History of Breast Enlargement

Beauty is in the eye of the beholder, and for centuries beauty has been shape. Throughout recorded history, woman’s most desirable body image has been dictated by fashion. Artists’ depictions of women during the medieval and renaissance eras reveal them to be voluptuous and buxom. The costumes of the era accentuated the full-figured woman, revealing large well rounded breasts. The full figured busty woman remained the norm throughout the 19th century.

History of Breast Enlargement

Almost from the beginning of time, women with ample bosoms were deemed to be more desirable and most frequently sought after by the opposite sex. Therefore, women who were not bestowed with generous cleavage were constantly in search of ways to make their breasts appear larger in size. In the 18th century, women began wearing heavy corsets, made from whale bone and steel, to squeeze the waist to less than twenty inches. In doing so, the breasts were pushed up, often making them appear to be larger than they actually were.

This practice, though dangerous to women’s health, prevailed until the early twentieth century, when fashion dictates changed. During the flapper era, women opted for the boyish look, cutting off their hair and donning short, shapeless, above the knee dresses for the very first time. In achieving this image, many women underwent surgery to reduce the size of their breasts and hips. Others bound themselves so tightly from chest to hip that they, again, jeopardized their health for the sake of fashion.

It’s at this same time, that coffee enema’s were in high fashion to help with weight loss around the middle.

It was not until the 1930s and the advent of the age of the Hollywood pin-up that women once again sought to have larger, firmer breasts, mimicking the images of their favorite movie stars. The quest for large breasts actually became an obsession for some women who felt that small their busts would prevent them from achieving success in life or finding a mate. Unfortunately, for some, that insecurity still persists today.

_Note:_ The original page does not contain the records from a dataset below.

(* ===== verification/CompletionThms.v ===== *)
(** What the result of a step does to the stores: accepted under the caller's
    claim it ends the step and its job alike, refused it changes nothing. *)

From Stdlib Require Import Ascii.
From stdpp Require Import base gmap strings list pretty sorting numbers.
From S2P Require Import Prelude GoLib GoPath Domain NodeNames Repository BuildRepo BuildRepoFacts.
From S2P Require Import LifecycleSpec Lifecycle LifecycleThms Leases.
From S2P Require Import ExecJobRepo ExecJobFacts ExecJobIndex ExecJobThms Planner.
From S2P Require Import Versioning Schema Pipeline Resolve BuildService ServiceThms StepCompletion.

Open Scope go_scope.
Open Scope Z_scope.

Implicit Types (request : RunStepRequest) (result : RunStepResult) (s : Stores).

(** The job runs under the claim. *)
Definition held_by (token : string) (job : ExecutionJob) : bool :=
  (j_Status job == ExecutionJobStatusRunning) && (j_ClaimToken job == Some token).

(** The job as the result ends it. *)
Definition finishedJob result (job : ExecutionJob) : ExecutionJob :=
  if bool_decide (stepStatusOf result = BuildStepStatusSuccess)
  then completedJob (rt_FinishedAt result) ExecutionJobStatusSuccess None None
         (Some (rt_ExitCode result)) [] job
  else completedJob (rt_FinishedAt result) ExecutionJobStatusFailed (Some (failureMessage result))
         (Some (executionFailureKind result)) (Some (rt_ExitCode result)) [] job.

(** [jobs'] is [jobs] with the job at the id, if it runs under the claim, ended. *)
Definition job_finished result (id token : string) (jobs jobs' : ExecutionJobRepository) : Prop :=
  ∀ i, ej_jobsByID jobs' !! i =
    match ej_jobsByID jobs !! i with
    | Some job => if (i == id) && held_by token job then Some (finishedJob result job) else Some job
    | None => None
    end.

Lemma claimObstacle_held token job :
  match claimObstacle job token with None => held_by token job = true | Some _ => held_by token job = false end.
Proof.
  unfold held_by. destruct (claimObstacle job token) eqn:E.
  - apply not_true_is_false. intros H. bool_to_prop.
    rewrite (proj2 (claimObstacle_None job token)) in E by done. done.
  - apply claimObstacle_None in E as [-> ->]. by rewrite !bool_decide_eq_true_2.
Qed.

Lemma updateClaimedJob_finished result id token jobs :
  job_finished result id token jobs (updateClaimedJob id token (finishedJob result) jobs).1.1.
Proof.
  intros i. unfold updateClaimedJob. destruct (ej_jobsByID jobs !! id) as [job|] eqn:Hj.
  - pose proof (claimObstacle_held token job) as Hc. destruct (claimObstacle job token); simpl.
    + destruct (decide (i = id)) as [->|Hne].
      * by rewrite Hj, Hc, andb_false_r.
      * rewrite bool_decide_eq_false_2 by done. by destruct (_ !! i).
    + destruct (decide (i = id)) as [->|Hne].
      * by rewrite lookup_insert_eq, Hj, Hc, bool_decide_eq_true_2.
      * rewrite lookup_insert_ne by done. rewrite bool_decide_eq_false_2 by done. by destruct (_ !! i).
  - simpl. destruct (decide (i = id)) as [->|Hne]; [by rewrite Hj|].
    rewrite bool_decide_eq_false_2 by done. by destruct (_ !! i).
Qed.

(** The step as the result ends it, and nothing else of the build store but the
    build it belongs to. *)
Definition step_finished request result (token : string) (r r' : BuildRepository) : Prop :=
  ∃ build idx step,
    acceptable r (completionRequest request token result) build idx step ∧
    stepsOf r' (rr_BuildID request) =
      <[idx := completedStep (completionUpdate result) step]> (stepsOf r (rr_BuildID request)) ∧
    ∀ id, id ≠ rr_BuildID request → br_builds r' !! id = br_builds r !! id ∧ stepsOf r' id = stepsOf r id.

Lemma acceptable_finished now request result token r build idx step :
  ids_ok r → acceptable r (completionRequest request token result) build idx step →
  step_finished request result token r
    (BuildRepository_CompleteStep now (completionRequest request token result) r).1.1.
Proof.
  intros Hids H. destruct (completeStep_accepted now _ r build idx step H) as (build' & Ha & E).
  unfold BuildRepository_CompleteStep. rewrite E. cbn [fst].
  destruct H as [Hb Hf Ht Hs Hc Hr].
  assert (Hid : b_ID build' = rr_BuildID request)
    by (by rewrite (advance_id _ _ _ _ _ Ha), moveCursor_id, (Hids _ _ Hb)).
  exists build, idx, step. split; [done|].
  cbn [rq_BuildID completionRequest]. rewrite storeBuild_steps, storeSteps_steps.
  split; [done|]. intros id Hne.
  rewrite storeBuild_builds, storeSteps_builds, storeBuild_steps, storeSteps_steps_ne by done.
  rewrite lookup_insert_ne by congruence. done.
Qed.

(** The contract of a completion: what it leaves of both stores. *)
Definition completion_contract request result (token : string) s
    (out : option (Stores * ((StepCompletionReport * option error) + error))) : Prop :=
  ∃ s' report err, out = Some (s', inl (report, err)) ∧
  if bool_decide (sr_CompletionOutcome report = StepCompletionCompleted)
  then err = None ∧
    step_finished request result token (ss_buildRepo s) (ss_buildRepo s') ∧
    match ss_executionJobRepo s with
    | None => ss_executionJobRepo s' = None
    | Some jobs => ∃ jobs', ss_executionJobRepo s' = Some jobs' ∧
        if TrimSpace (rr_JobID request) == "" then jobs' = jobs
        else job_finished result (rr_JobID request) token jobs jobs'
    end
  else ss_buildRepo s' = ss_buildRepo s ∧ ss_executionJobRepo s' = ss_executionJobRepo s.

Lemma withLogs_outcome skip o e result report :
  sr_CompletionOutcome (withLogs skip o e result report) = sr_CompletionOutcome report.
Proof. unfold withLogs. by repeat case_match. Qed.

Lemma completeSeparately_contract now o e request token result skip s :
  ids_ok (ss_buildRepo s) →
  completion_contract request result token s (completeSeparately now o e request token result skip s).
Proof.
  intros Hids. unfold completion_contract, completeSeparately.
  set (rq := completionRequest request token result).
  destruct (acceptable_or (ss_buildRepo s) rq) as [(build & idx & step & H)|Hno].
  - pose proof (acceptable_finished now request result token _ build idx step Hids H) as Hfin.
    destruct (completeStep_accepted now _ _ build idx step H) as (build' & _ & E). fold rq in Hfin, E.
    unfold BuildRepository_CompleteStep in *. rewrite E in *. cbn [fst] in Hfin.
    cbn [rs_Outcome]. rewrite bool_decide_eq_false_2 by (intros Hn; by destruct Hn).
    unfold mbind, ServiceM_bind, completeJobOf. cbn [ss_executionJobRepo].
    destruct s as [builds [jobs|] outputs]; simpl.
    + destruct (TrimSpace (rr_JobID request) == "") eqn:Eid.
      * do 3 eexists. split; [done|]. rewrite withLogs_outcome. simpl. eauto.
      * pose proof (updateClaimedJob_finished result (rr_JobID request) token jobs) as Hj.
        assert (Hsame : (if bool_decide (stepStatusOf result = BuildStepStatusSuccess)
          then CompleteJobSuccess (rr_JobID request) token (rt_FinishedAt result)
                 (rt_ExitCode result) [] jobs
          else CompleteJobFailure (rr_JobID request) token (rt_FinishedAt result)
                 (failureMessage result) (executionFailureKind result)
                 (Some (rt_ExitCode result)) [] jobs) =
          updateClaimedJob (rr_JobID request) token (finishedJob result) jobs).
        { unfold finishedJob. destruct (bool_decide (stepStatusOf result = BuildStepStatusSuccess)); reflexivity. }
        rewrite Hsame. destruct (updateClaimedJob _ _ _ _) as [[jobs' x] jobErr].
        do 3 eexists. split; [done|]. rewrite withLogs_outcome. simpl. eauto.
    + do 3 eexists. split; [done|]. rewrite withLogs_outcome. simpl. eauto.
  - destruct (completeStep_rejected now rq (ss_buildRepo s) Hno) as [E1 E2].
    unfold BuildRepository_CompleteStep.
    destruct (completeStepLocked now rq (ss_buildRepo s)) as [[b res] err]. simpl in E1, E2. subst b.
    destruct err as [err|].
    + do 3 eexists. split; [done|]. simpl. by destruct s.
    + rewrite bool_decide_eq_true_2 by done. do 3 eexists. split; [done|].
      simpl. rewrite bool_decide_eq_false_2 by done. by destruct s.
Qed.

Lemma live_finished result id token now jobs job :
  ej_jobsByID jobs !! id = Some job → liveClaim now token job = true →
  job_finished result id token jobs
    (jobs <| ej_jobsByID := <[id := finishedJob result job]> (ej_jobsByID jobs) |>).
Proof.
  intros Hj Hl i. unfold liveClaim in Hl. apply andb_true_iff in Hl as [Hl _]. simpl.
  destruct (decide (i = id)) as [->|Hne].
  - rewrite lookup_insert_eq, Hj, bool_decide_eq_true_2 by done. unfold held_by. by rewrite Hl.
  - rewrite lookup_insert_ne, bool_decide_eq_false_2 by done. by destruct (_ !! i).
Qed.

Lemma completeTogether_contract noSupport now1 now2 finish request token result s :
  ids_ok (ss_buildRepo s) → TrimSpace (rr_JobID request) ≠ "" →
  (∀ report, sr_CompletionOutcome (finish report) = sr_CompletionOutcome report) →
  completion_contract request result token s
    (completeTogether noSupport
       (completeStepAndJob now1 now2 (rr_JobID request) token (completionRequest request token result)
          (updateClaimedJob (rr_JobID request) token (finishedJob result))) finish s).
Proof.
  intros Hids Hjob Hfinish. unfold completion_contract, completeTogether.
  set (rq := completionRequest request token result).
  destruct (ss_executionJobRepo s) as [jobs|] eqn:Hjobs.
  2: { do 3 eexists. split; [done|]. simpl. by rewrite Hjobs. }
  pose proof (completeStepAndJob_cases now1 now2 (rr_JobID request) token rq (finishedJob result)
    (ss_buildRepo s) jobs) as Hc. cbv zeta in Hc.
  destruct (completeStepAndJob _ _ _ _ _ _ _ jobs) as [[[jobs' builds] [[res x] outcome]] err].
  cbn [fst snd] in Hc.
  destruct Hc as [(job & build & idx & step & Hj & Hl & Hacc & -> & -> & Hout & -> & ->)|[E Hne]].
  - do 3 eexists. split; [done|]. rewrite Hfinish. cbn [sr_CompletionOutcome].
    rewrite bool_decide_eq_true_2 by done. split; [done|]. split.
    + by apply (acceptable_finished _ _ _ _ _ build idx step).
    + eexists. split; [done|]. rewrite bool_decide_eq_false_2 by done. by apply (live_finished _ _ _ now1).
  - injection E as -> ->. destruct err as [err|].
    + do 3 eexists. split; [done|]. simpl. by rewrite ?Hjobs.
    + do 3 eexists. split; [done|]. rewrite Hfinish. cbn [sr_CompletionOutcome].
      rewrite bool_decide_eq_false_2 by done. by rewrite ?Hjobs.
Qed.

(** C6: the end of a step is all or nothing.  Whatever a runner reports, the
    service answers.  When it answers that the step is completed, the step was
    running under the caller's claim in a running build; it now has the reported
    result, a job that ran under the same claim has ended with it, and no other
    step or job has changed.  Any other answer (a stale claim, a step that has
    ended, an error) leaves both stores as they were. *)
Theorem handleStepResult_all_or_nothing published now now1 now2 stdoutSink stderrSink
    request result skip s :
  stores_reachable s →
  completion_contract request result (TrimSpace (rr_ClaimToken request)) s
    (handleStepResult published now now1 now2 stdoutSink stderrSink request result skip s).
Proof.
  intros [Hr _]. pose proof (ok_ids _ (store_reachable_ok _ Hr)) as Hids. unfold handleStepResult.
  case_bool_decide as Htok.
  { do 3 eexists. split; [done|]. done. }
  assert (Hlogs : ∀ report, sr_CompletionOutcome (withLogs skip stdoutSink stderrSink result report) =
    sr_CompletionOutcome report) by (intros; apply withLogs_outcome).
  destruct (bool_decide (stepStatusOf result = BuildStepStatusSuccess)) eqn:Hst; simpl.
  - destruct (negb _ && _) eqn:Hatomic.
    + apply andb_true_iff in Hatomic as [Hjob%negb_true_iff%bool_decide_eq_false _].
      pose proof (completeTogether_contract
        "execution job repository does not support atomic successful completion" now1 now2 _
        request (TrimSpace (rr_ClaimToken request)) result s Hids Hjob Hlogs) as H.
      unfold finishedJob in H. rewrite Hst in H. exact H.
    + rewrite bool_decide_eq_false_2; [by apply completeSeparately_contract|].
      apply bool_decide_eq_true in Hst. congruence.
  - destruct (bool_decide _ && _ && _) eqn:Hatomic; [|by apply completeSeparately_contract].
    apply andb_true_iff in Hatomic as [Hatomic _].
    apply andb_true_iff in Hatomic as [_ Hjob%negb_true_iff%bool_decide_eq_false].
    pose proof (completeTogether_contract
      "execution job repository does not support atomic failed completion" now1 now2 _
      request (TrimSpace (rr_ClaimToken request)) result s Hids Hjob Hlogs) as H.
    unfold finishedJob in H. rewrite Hst in H. exact H.
Qed.

(** ** The example: the claimed step ends, and a stale report comes late *)

Definition ex_report_request (token : string) : RunStepRequest :=
  mkRunStepRequest "b1" "j1" "s1" 0 "a" "w" token false "" "sh" [] ∅ "." 0 [].
Definition ex_result (status : RunStepStatus) : RunStepResult :=
  mkRunStepResult status 0 false "ok" "" 4 5.
Definition ex_sink : LogSink := λ _ _, None.

Definition ex_handle (token : string) (status : RunStepStatus) : option Stores :=
  fst <$> handleStepResult false 5 5 5 ex_sink ex_sink (ex_report_request token) (ex_result status)
            false ex_stores.

Lemma handleStepResult_all_or_nothing_witness :
  completion_contract (ex_report_request " t1 ") (ex_result RunStepStatusFailed) "t1" ex_stores
    (handleStepResult false 5 5 5 ex_sink ex_sink (ex_report_request " t1 ")
       (ex_result RunStepStatusFailed) true ex_stores).
Proof.
  exact (handleStepResult_all_or_nothing false 5 5 5 ex_sink ex_sink (ex_report_request " t1 ")
    (ex_result RunStepStatusFailed) true ex_stores ex_stores_reachable).
Defined.

Example ex_handled :
  (λ s, (st_Status <$> stepsOf (ss_buildRepo s) "b1",
         j_Status <$> jobsInAnyOrder (default NewExecutionJobRepository (ss_executionJobRepo s))))
    <$> ex_handle "t1" RunStepStatusSuccess =
  Some ([BuildStepStatusSuccess; BuildStepStatusPending],
        [ExecutionJobStatusSuccess; ExecutionJobStatusQueued]).
Proof. vm_compute. reflexivity. Qed.

Example ex_stale : ex_handle "t0" RunStepStatusSuccess = Some ex_stores.
Proof. vm_compute. reflexivity. Qed.

(** In the atomic mode the output of a refused report is written to the logs: a
    sink that fails is heard of. *)
Example ex_stale_logs :
  (λ '(_, out), match out with
     | inl (report, _) => Some (sr_CompletionOutcome report, sr_SideEffectErr report)
     | inr _ => None
     end) <$>
  handleStepResult true 5 5 5 (λ _ _, Some (Errorf "sink")) ex_sink (ex_report_request "t0")
    (ex_result RunStepStatusSuccess) false ex_stores =
  Some (Some (StepCompletionStaleClaim, Some (Errorf "sink"))).
Proof. vm_compute. reflexivity. Qed.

The most desirable body image of a fashion era is most often achieved by distorting the figure by enlarging or reducing parts of the body, or by flattening or moving them into new positions. For centuries, women’s bodies have been controlled by undergarments that constrict and bind, push and uplift. However, more and more women are electing to have their physical flaws corrected by cosmetic surgery with implants or liposuction. Plastic surgery, originally developed to treat injuries and birth defects thousands of years ago in India, became the norm for correcting the slightest perceived physical imperfection in the twentieth century.

For decades, plastic surgery was only an option for wealthy patients. Now, however, patients with ordinary incomes view breast enlargement as their right to satisfy emotional and fashionable needs. Older teenage girls and women in their early to middle twenties particularly favor breast implants to satisfy their quest for the perfect body image.

Fashion is a shape, a changing shape. One of the three most significant elements of the perfect shape is the bust line and women in search of the perfect breast size will stop at nothing to get it. Whether they elect to undergo surgery, or opt for less invasive methods to achieve the perfect image, one thing is certain… the quest for physical perfection will never end because women will never stop caring about their appearance.